CKD-501 is a peroxisome proliferator-activated receptor (PPAR) agonist. The current study was conducted in Sprague Dawley (SD) rats for 94-101 weeks to investigate the carcinogenic potential of CKD-501. 60 males received 0, 0.03, 0.12, or 1.0mg/kg/day, which was changed after 66 weeks to 0.24 mg/kg/day due to increased mortality, while 60 females received 0, 0.03, 0.06, or 0.12 mg/kg/day throughout the study period. After switching the dosage, no significant changes in the survival rates were observed.
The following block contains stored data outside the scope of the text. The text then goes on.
(* ===== verification/System.v ===== *)
(** The kernel as a whole: threads that yield, sleep, suspend and resume each other, use
    semaphores and timers, interrupted by clock ticks whose timeout functions call the kernel
    back (Callback.v), as a step relation on the kernel state. In every reachable state the
    invariants of scheduler, timers and semaphores hold together; no call gets stuck; a
    thread of highest priority runs unless a thread was resumed and [rt_schedule] not yet
    called; and no thread that waits with a timeout waits longer than that. *)

From Stdlib Require Import ZArith Lia.
From stdpp Require Import base numbers option gmap relations.
From stdpp Require Import list.
From S2P Require Import Prelude.
From S2P Require Import Kservice.
From S2P Require Import KernelDefs.
From S2P Require Import Scheduler.
From S2P Require Import Object.
From S2P Require Import Timer.
From S2P Require Import Thread.
From S2P Require Import Clock.
From S2P Require Import Ipc.
From S2P Require Import Sem.
From S2P Require Import Callback.
Local Open Scope Z_scope.
Local Open Scope rt_scope.

(** * Steps *)

(** Calls a thread can make. [CDo] is a call that is possible in an interrupt, too:
    [rt_thread_resume], [rt_sem_release], [rt_schedule] and the timer calls. Neither
    [rt_thread_resume] nor [rt_thread_suspend] of another thread reschedules; a thread that
    suspends itself calls [rt_schedule] afterwards, as the note of [rt_thread_suspend]
    demands. *)
Inductive call :=
| CYield
| CSleep (tick : Z)
| CSuspend (u : Z)
| CSuspendSelf
| CTake (a time : Z)
| CDo (c : act).

Definition exec (c : call) : K unit :=
  match c with
  | CYield => rt_thread_yield ;; ret tt
  | CSleep tick => rt_thread_sleep tick ;; ret tt
  | CSuspend u => rt_thread_suspend u ;; ret tt
  | CSuspendSelf => t ← self; rt_thread_suspend t ;; rt_schedule
  | CTake a time => rt_sem_take a time ;; ret tt
  | CDo c => run_act c ;; ret tt
  end.

(** A step: a call of the running thread, or a clock tick whose timeout functions run the
    programs [progs]. *)
Inductive label :=
| Call (t : Z) (c : call)
| Tick (progs : Z → Z → prog).

Section system.
(** The idle thread, which never waits and is never suspended. *)
Variable idle : Z.
(** The timers, semaphores and threads of the application. *)
Context (P V U : Z → Prop).

Definition tick (progs : Z → Z → prog) : K unit := λ s, rt_tick_increase (user progs) (S (length (k_rows s))) s.

(** What callers have to observe: threads, semaphores and timers exist, timeouts are below
    half the range of the tick counter, the idle thread does not wait. *)
Definition allowed (s : kst) (t : Z) (c : call) : Prop :=
  match c with
  | CYield => True
  | CSleep n => t ≠ idle ∧ 0 ≤ n < HALF
  | CSuspend u => u ≠ idle ∧ u ≠ t ∧ ∃ uh, k_thr s !! u = Some uh ∧ stat_of uh ≠ RT_THREAD_CLOSE
  | CSuspendSelf => t ≠ idle
  | CTake a time => is_Some (ip_sem (k_ipc s) !! a) ∧ (t ≠ idle ∨ time = 0) ∧ time < HALF
  | CDo c => act_ok P V U None Fired c
  end.

Inductive step (s : kst) : label → kst → Prop :=
| step_call t th c s' :
    caller s t th → allowed s t c → exec c s = Some (tt, s') → step s (Call t c) s'
| step_tick progs s' : progs_ok P V U progs s → tick progs s = Some (tt, s') → step s (Tick progs) s'.

Inductive run : kst → list label → kst → Prop :=
| run_nil s : run s [] s
| run_cons s l s' ls s'' : step s l s' → run s' ls s'' → run s (l :: ls) s''.

(** Whether a thread of highest priority runs after a step, when [b] says whether it did
    before: a resumed thread may have to wait for the next [rt_schedule]. *)
Definition settles (b : bool) (l : label) : bool :=
  match l with
  | Call _ (CYield | CSleep _ | CSuspendSelf | CDo ASchedule) => true
  | Call _ (CDo (AResume _)) => false
  | _ => b
  end.


(** * Invariant *)

(** Thread [u] waits and its timeout is [n] ticks away. *)
Definition waits (s : kst) (u n : Z) : Prop :=
  ThreadTimer u ∈ k_rows s ∧ off (k_timers s) (ThreadTimer u) = n.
Non-neoplastic lesions such as bladder transitional cell hyperplasia and a diminished corpus luteum were observed in females administered 0.12 mg/kg/day and the right chamber dilation and left ventricular hypertrophy were increased dose dependently in both males and females. Non-neoplastic lesions such as bone marrow hypoplasia and fat cell proliferation and neoplastic lesions such as lipomas and liposarcomas observed in males and/or females were considered expected pharmacological effects for this compound. Compared to rosiglitazone, CKD-501 had a 4.4-fold higher margin of safety for tumor induction and did not cause bladder carcinoma as was observed with pioglitazone.